I can’t think of a better time to be a woman of color in America.  Because of our drive and determination, we are celebrated in all areas of life.  Beyoncé and Rihanna reign supreme when it comes to music.  Serena Williams celebrated her 22nd Grand Slam title.  Simone Manuel made history as the first African American woman to win an individual Olympic swimming medal.  Simone Biles has a combined total of 19 Olympic and World Championship medals, ranking her the most decorated American gymnast.  Let’s not forget Ibtihaj Muhammed, the first black Muslim-American woman to fence in the Olympics with her hijab.  United States Army Reserves Lieutenant Deshauna Barber was crowned Miss USA.  Then of course there’s our First Lady Michelle Obama, the only FLOTUS to hold 2 Ivy League degrees; one from Harvard and the other from Princeton. Are you familiar with Ellen Ochoa?  She was the first Latino in the world to go to space. Sonia Sotomayor is the first Latina to become part of the U.S Supreme Court, making history as the first Hispanic and the third woman to make it to the nation’s highest court.  Need further validation?  Forbes reported that women of color are the fastest group of growing entrepreneurs in the United States.

While we celebrate our accomplishments, we mourn the loss of women of color due to social injustices simultaneously.  We have learned to hash tag a name as a way to bring awareness to a a system that was not built for us.  Despite our many accomplishments, we are subject to the same social injustices no matter the community you belong to.

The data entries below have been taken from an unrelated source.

(* ===== verification/BsdPool.v ===== *)
(** * Queues over a pool of elements

    A program that keeps any number of queues over one pool of elements, written against the
    interface of [BsdQueueSpec].  [exec] is what it should do, on sequences and a set of free
    elements; [perform] is the program with the macros.  The theorem says that [perform]
    refines [exec], for every family and every sequence of commands. *)

From stdpp Require Import base gmap list sets.
From S2P Require Import Prelude BsdQueue BsdQueueCells BsdQueueSpec.

(** ** The specification *)

Inductive command : Type :=
  | InsertHead (h e : obj)
  | InsertTail (h e : obj)
  | InsertAfter (h x e : obj)
  | InsertBefore (h x e : obj)
  | Remove (h x : obj)
  | Empty (h : obj)
  | Foreach (h : obj).

Inductive reply : Type := Done | IsEmpty (b : bool) | Visited (l : list obj).

Record pool : Type := Pool { p_lists : gmap obj (list obj); p_free : gset obj }.

(** [x] becomes [f x] in a list without duplicates. *)
Fixpoint splice (x : obj) (f : list obj) (l : list obj) : list obj :=
  match l with
  | [] => []
  | y :: l => if decide (y = x) then f ++ l else y :: splice x f l
  end.

Section pool.
Context {Q : Queue}.

Definition supported {A} (o : option A) : bool := if o is Some _ then true else false.

(** A new list for [h], made with the free element [e]. *)
Definition put (p : pool) (h e : obj) (l : list obj) : option (pool * reply) :=
  guard (e ∈ p_free p);; Some (Pool (<[h := l]> (p_lists p)) (p_free p ∖ {[e]}), Done).

Definition exec (c : command) (p : pool) : option (pool * reply) :=
  match c with
  | InsertHead h e => l ← p_lists p !! h; put p h e (e :: l)
  | InsertTail h e =>
      guard (supported q_insert_tail = true);; l ← p_lists p !! h; put p h e (l ++ [e])
  | InsertAfter h x e =>
      l ← p_lists p !! h; guard (x ∈ l);; put p h e (splice x [x; e] l)
  | InsertBefore h x e =>
      guard (supported q_insert_before = true);;
      l ← p_lists p !! h; guard (x ∈ l);; put p h e (splice x [e; x] l)
  | Remove h x =>
      l ← p_lists p !! h; guard (x ∈ l);;
      Some (Pool (<[h := splice x [] l]> (p_lists p)) ({[x]} ∪ p_free p), Done)
  | Empty h => l ← p_lists p !! h; Some (p, IsEmpty (bool_decide (l = [])))
  | Foreach h => l ← p_lists p !! h; Some (p, Visited l)
  end.

Fixpoint exec_all (cs : list command) (p : pool) : option (pool * list reply) :=
  match cs with
  | [] => Some (p, [])
  | c :: cs => '(p, r) ← exec c p; '(p, rs) ← exec_all cs p; Some (p, r :: rs)
  end.

(** ** The program *)

Definition perform (c : command) : M mem reply :=
  match c with
  | InsertHead h e => q_insert_head h e;; mret Done
  | InsertTail h e =>
      match q_insert_tail with Some f => f h e;; mret Done | None => mret Done end
  | InsertAfter h x e => q_insert_after h x e;; mret Done
  | InsertBefore h x e =>
      match q_insert_before with Some f => f h x e;; mret Done | None => mret Done end
  | Remove h x => q_remove h x;; mret Done
  | Empty h => b ← q_empty h; mret (IsEmpty b)
  | Foreach h => l ← q_foreach h (λ _, mret tt); mret (Visited l)
  end.

Fixpoint perform_all (cs : list command) : M mem (list reply) :=
  match cs with
  | [] => mret []
  | c :: cs => r ← perform c; rs ← perform_all cs; mret (r :: rs)
  end.

(** ** Memory holds a pool *)

Record pool_rep (m : mem) (p : pool) : Prop := {
  pr_rep h l : p_lists p !! h = Some l → q_rep m h l;
  pr_free h l e : p_lists p !! h = Some l → e ∈ p_free p → e ∉ h :: l;
  pr_words e : e ∈ p_free p → has_words q_words m e;
  pr_apart h1 l1 h2 l2 o :
    p_lists p !! h1 = Some l1 → p_lists p !! h2 = Some l2 → h1 ≠ h2 →
    o ∈ h1 :: l1 → o ∉ h2 :: l2 }.

Context {L : QueueLaws Q}.

(** A list of a pool changes, within its elements and the free ones. *)
Lemma pool_rep_update (m m' : mem) (p : pool) (h : obj) (l l' os : list obj) (free' : gset obj) :
  pool_rep m p → p_lists p !! h = Some l →
  now_holds h l' os m m' →
  (∀ o, o ∈ os → o ∈ h :: l ∨ o ∈ p_free p) →
  (∀ o, o ∈ l' → o ∈ l ∨ o ∈ p_free p) →
  (∀ e, e ∈ free' → (e ∉ l') ∧ (e ∈ l ∨ e ∈ p_free p)) →
  pool_rep m' (Pool (<[h := l']> (p_lists p)) free').
Proof.
  intros [Hrep Hfree Hwords Hapart] Hl [Hl' Hch] Hos Hin Hf.
  pose proof (q_nodup _ _ _ (Hrep h l Hl)) as [Hhl _]%NoDup_cons.
  assert (∀ h2 l2, p_lists p !! h2 = Some l2 → h ≠ h2 → ∀ o, o ∈ h2 :: l2 → o ∉ os) as Hother.
  { intros h2 l2 H2 Hne o Ho Hoos. destruct (Hos o Hoos) as [H|H].
    - by apply (Hapart h l h2 l2 o).
    - by apply (Hfree h2 l2 o). }
  split; cbn [p_lists p_free].
  - intros h2 l2 [[<- <-]|[Hne H2]]%lookup_insert_Some; [done|].
    eapply q_frame; [by apply Hrep|]. intros o w Ho. apply Hch. by eapply Hother.
  - intros h2 l2 e [[<- <-]|[Hne H2]]%lookup_insert_Some He; destruct (Hf e He) as [Hel' Hfrom].
    + apply not_elem_of_cons. split; [|done]. intros ->.
      destruct Hfrom as [?|Hff]; [done|]. apply (Hfree h l h Hl Hff). by left.
    + destruct Hfrom as [Hel|Hef]; [|by eapply Hfree].
      apply (Hapart h l h2 l2); [done|done|done|by right].
  - intros e He w Hw. apply (changed_is_Some _ _ _ _ Hch).
    destruct (proj2 (Hf e He)) as [Hel|Hef]; [|by apply Hwords].
    by apply (q_present m h l e (Hrep h l Hl) Hel).
  - assert (∀ h2 l2 o, p_lists p !! h2 = Some l2 → h ≠ h2 → o ∈ h :: l' → o ∉ h2 :: l2) as Hnew.
    { intros h2 l2 o H2 Hne Ho. apply elem_of_cons in Ho as [->|Ho].
      - apply (Hapart h l h2 l2); [done|done|done|by left].
      - destruct (Hin o Ho) as [Hol|Hof]; [|by eapply Hfree].
        apply (Hapart h l h2 l2); [done|done|done|by right]. }
    intros h1 l1 h2 l2 o [[<- <-]|[Hne1 H1]]%lookup_insert_Some
      [[<- <-]|[Hne2 H2]]%lookup_insert_Some Hne Ho; [done|by apply (Hnew h2 l2 o)| |by apply (Hapart h1 l1 h2 l2)].
    intros Ho2. by apply (Hnew h1 l1 o H1 Hne1).
Qed.

(** ** Refinement *)

Lemma splice_ok x f l1 l2 : x ∉ l1 → splice x f (l1 ++ x :: l2) = l1 ++ f ++ l2.
Proof.
  induction l1 as [|y l1 IH]; intros Hx; cbn [splice app]; [by rewrite decide_True|].
  apply not_elem_of_cons in Hx as [Hy Hx]. rewrite decide_False by congruence. by rewrite IH.
Qed.

(** An operation that takes a free element into the list of [h]. *)
Lemma put_ok (m : mem) (p p' : pool) (h e : obj) (l l' : list obj) (r : reply)
    (op : M mem unit) :
  pool_rep m p → p_lists p !! h = Some l → put p h e l' = Some (p', r) →
  (e ∉ h :: l → has_words q_words m e → wp op m (λ _ m', now_holds h l' (e :: h :: l) m m')) →
  (∀ o, o ∈ l' ↔ o = e ∨ o ∈ l) →
  wp (op;; mret Done) m (λ r' m', r' = r ∧ pool_rep m' p').
Proof.
  intros Hm Hl Hput Hop Hin. unfold put in Hput. case_guard as He; [|done]. injection Hput as <- <-.
  pose proof (pr_free m p Hm h l e Hl He) as Hout.
  apply wp_bind. eapply wp_mono; [apply Hop; [done|by apply (pr_words m p Hm)]|].
  intros [] m' Hl'. apply wp_ret. split; [done|].
  apply (pool_rep_update _ _ _ _ _ _ _ _ Hm Hl Hl').
  - intros o Ho. set_solver.
  - intros o Ho%Hin. set_solver.
  - intros o [Ho Hne]%elem_of_difference. pose proof (pr_free m p Hm h l o Hl Ho). set_solver.
Qed.

(** The list of [h], and its parts around [x]. *)
Ltac p_list Hexec Hl :=
  match type of Hexec with context [?ls !! ?h] =>
    destruct (ls !! h) as [?l|] eqn:Hl; [|done]; cbn [mbind option_bind] in Hexec end.
Ltac p_split Hexec :=
  let Hx := fresh in
  case_guard as Hx; [|done]; cbn in Hexec;
  apply list_elem_of_split_l in Hx as (l1 & l2 & -> & Hx);
  rewrite splice_ok in Hexec by exact Hx; cbn [app] in Hexec.

Lemma perform_ok (c : command) (m : mem) (p p' : pool) (r : reply) :
  pool_rep m p → exec c p = Some (p', r) →
  wp (perform c) m (λ r' m', r' = r ∧ pool_rep m' p').
Proof.
  intros Hm Hexec. destruct c as [h e|h e|h x e|h x e|h x|h|h]; cbn [exec perform] in *.
  - p_list Hexec Hl. eapply put_ok; [exact Hm|exact Hl|exact Hexec| |set_solver].
    intros. by apply q_insert_head_ok; [apply Hm|..].
  - destruct q_insert_tail as [f|] eqn:Hf; [|done]. p_list Hexec Hl.
    eapply put_ok; [exact Hm|exact Hl|exact Hexec| |set_solver].
    intros. by eapply q_insert_tail_ok; [exact Hf|apply Hm|..].
  - p_list Hexec Hl. p_split Hexec.
    eapply put_ok; [exact Hm|exact Hl|exact Hexec| |set_solver].
    intros. by apply q_insert_after_ok; [apply Hm|..].
  - destruct q_insert_before as [f|] eqn:Hf; [|done]. p_list Hexec Hl. p_split Hexec.
    eapply put_ok; [exact Hm|exact Hl|exact Hexec| |set_solver].
    intros. by eapply q_insert_before_ok; [exact Hf|apply Hm|..].
  - p_list Hexec Hl. p_split Hexec. injection Hexec as <- <-.
    pose proof (pr_rep m p Hm h _ Hl) as Hh. apply wp_bind.
    eapply wp_mono; [by apply q_remove_ok|]. intros [] m' Hl'. apply wp_ret. split; [done|].
    apply (pool_rep_update _ _ _ _ _ _ _ _ Hm Hl Hl'); [set_solver..|].
    intros o Ho. apply q_nodup in Hh. apply NoDup_cons in Hh as [_ Hnd].
    apply NoDup_app in Hnd as (_ & Hd & [Hx2 _]%NoDup_cons).
    apply elem_of_union in Ho as [->%elem_of_singleton|Ho]; [set_solver|].
    pose proof (pr_free m p Hm h _ o Hl Ho). set_solver.
  - p_list Hexec Hl. injection Hexec as <- <-. apply wp_bind.
    eapply wp_mono; [apply q_empty_ok, Hm, Hl|]. intros b m' [-> ->]. by apply wp_ret.
  - p_list Hexec Hl. injection Hexec as <- <-. apply wp_bind.
    eapply wp_mono; [apply (q_foreach_ok m h l (λ _, mret tt) (λ _ m', m' = m)); [apply Hm, Hl|done|]|].
    + intros seen x rest m' _ Hrep ->. by apply wp_ret.
    + intros vs m' (-> & _ & ->). by apply wp_ret.
Qed.

Lemma perform_all_ok (cs : list command) (m : mem) (p p' : pool) (rs : list reply) :
  pool_rep m p → exec_all cs p = Some (p', rs) →
  wp (perform_all cs) m (λ rs' m', rs' = rs ∧ pool_rep m' p').
Proof.
  revert m p p' rs. induction cs as [|c cs IH]; intros m p p' rs Hm Hexec; cbn [exec_all perform_all] in *.
  - injection Hexec as <- <-. by apply wp_ret.
  - destruct (exec c p) as [[p1 r]|] eqn:E1; [|done]. cbn in Hexec.
    destruct (exec_all cs p1) as [[p2 rs']|] eqn:E2; [|done]. injection Hexec as <- <-.
    apply wp_bind. eapply wp_mono; [by eapply perform_ok|]. intros r' m1 [-> Hm1].
    apply wp_bind. eapply wp_mono; [by eapply IH|]. intros ? m2 [-> Hm2]. by apply wp_ret.
Qed.

(** ** The start *)

Fixpoint start (hs : list obj) : M mem unit :=
  match hs with [] => mret tt | h :: hs => q_init h;; start hs end.

(** Empty lists at the heads [hs]. *)
Definition empty_lists (hs : list obj) (ls : gmap obj (list obj)) : gmap obj (list obj) :=
  foldl (λ ls h, <[h := []]> ls) ls hs.

Lemma pool_rep_head (m m' : mem) (ls : gmap obj (list obj)) (free : gset obj) (h : obj) :
  pool_rep m (Pool ls free) → (∀ h2 l2, ls !! h2 = Some l2 → h ∉ h2 :: l2) → h ∉ free →
  now_holds h [] [h] m m' → pool_rep m' (Pool (<[h := []]> ls) free).
Proof.
  intros [Hrep Hfree Hwords Hapart] Hout Hf [Hh Hch]. cbn [p_lists p_free] in *.
  split; cbn [p_lists p_free].
  - intros h2 l2 [[<- <-]|[Hne H2]]%lookup_insert_Some; [done|].
    eapply q_frame; [by apply Hrep|]. intros o w Ho. apply Hch. intros ->%list_elem_of_singleton.
    by apply (Hout h2 l2).
  - intros h2 l2 e [[<- <-]|[Hne H2]]%lookup_insert_Some He; [set_solver|by eapply Hfree].
  - intros e He w Hw. apply (changed_is_Some _ _ _ _ Hch). by apply Hwords.
  - intros h1 l1 h2 l2 o [[<- <-]|[Hne1 H1]]%lookup_insert_Some
      [[<- <-]|[Hne2 H2]]%lookup_insert_Some Hne Ho; [done| | |by apply (Hapart h1 l1 h2 l2)].
    + apply list_elem_of_singleton in Ho as ->. by apply Hout.
    + intros ->%list_elem_of_singleton. by apply (Hout h1 l1).
Qed.

Lemma start_ok (hs : list obj) (m : mem) (ls : gmap obj (list obj)) (free : gset obj) :
  pool_rep m (Pool ls free) → NoDup hs →
  (∀ h, h ∈ hs → has_words q_head m h ∧ h ∉ free) →
  (∀ h l, ls !! h = Some l → l = [] ∧ h ∉ hs) →
  wp (start hs) m (λ _ m', pool_rep m' (Pool (empty_lists hs ls) free)).
Proof.
  revert m ls. induction hs as [|h hs IH]; intros m ls Hm Hnd Hw Hls; cbn [start]; [by apply wp_ret|].
  apply NoDup_cons in Hnd as [Hh Hnd]. destruct (Hw h) as [Hwh Hfh]; [by left|].
  apply wp_bind. eapply wp_mono; [by apply q_init_ok|]. intros [] m' Hm'.
  apply IH; [|done| |].
  - eapply pool_rep_head; [exact Hm| |done|exact Hm'].
    intros h2 l2 [-> Hn]%Hls. set_solver.
  - intros h2 H2. destruct (Hw h2) as [Hw2 Hf2]; [by right|]. split; [|done].
    intros w Hin. apply (changed_is_Some _ _ _ _ (proj2 Hm')). by apply Hw2.
  - intros h2 l2 [[<- <-]|[Hne H2]]%lookup_insert_Some; [done|]. apply Hls in H2 as [-> H2].
    split; [done|set_solver].
Qed.

(** From distinct heads and elements in memory, any commands that make sense on sequences. *)
Lemma run_ok (hs : list obj) (free : gset obj) (cs : list command) (m : mem) (p : pool)
    (rs : list reply) :
  NoDup hs → (∀ h, h ∈ hs → has_words q_head m h ∧ h ∉ free) →
  (∀ e, e ∈ free → has_words q_words m e) →
  exec_all cs (Pool (empty_lists hs ∅) free) = Some (p, rs) →
  wp (start hs;; perform_all cs) m (λ rs' m', rs' = rs ∧ pool_rep m' p).
Proof.
  intros Hnd Hh He Hexec. apply wp_bind. eapply wp_mono.
  - apply (start_ok hs m ∅ free); [|done|done|by intros ???%lookup_empty_Some].
    split; cbn [p_lists p_free]; [..|done|]; intros *; by intros ?%lookup_empty_Some.
  - intros [] m' Hm'. by eapply perform_all_ok.
Qed.
End pool.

From left: Amber Pickens, Diandra Forrest, Khoudia Diop, Rachel Kumar

According to Victory Jones, the second installment of this campaign is, “important because it signifies something greater than just being comfortable in our own skin… It’s about regeneration, rebirth and a reclaiming of our power, while broadening the scope of what it means to be The “Colored” Girl.  We have to recognize that the effects of color-ism are not only present in the black community, but in all brown communities, and that issues plaguing us as brown women is something that we (sadly) have in common. These and other commonalities, are the ties that bind us; while we unite to celebrate the differences that also make us unique and beautiful. We felt it was important to represent this visually, while also capturing the stunning essence of each individual woman.” 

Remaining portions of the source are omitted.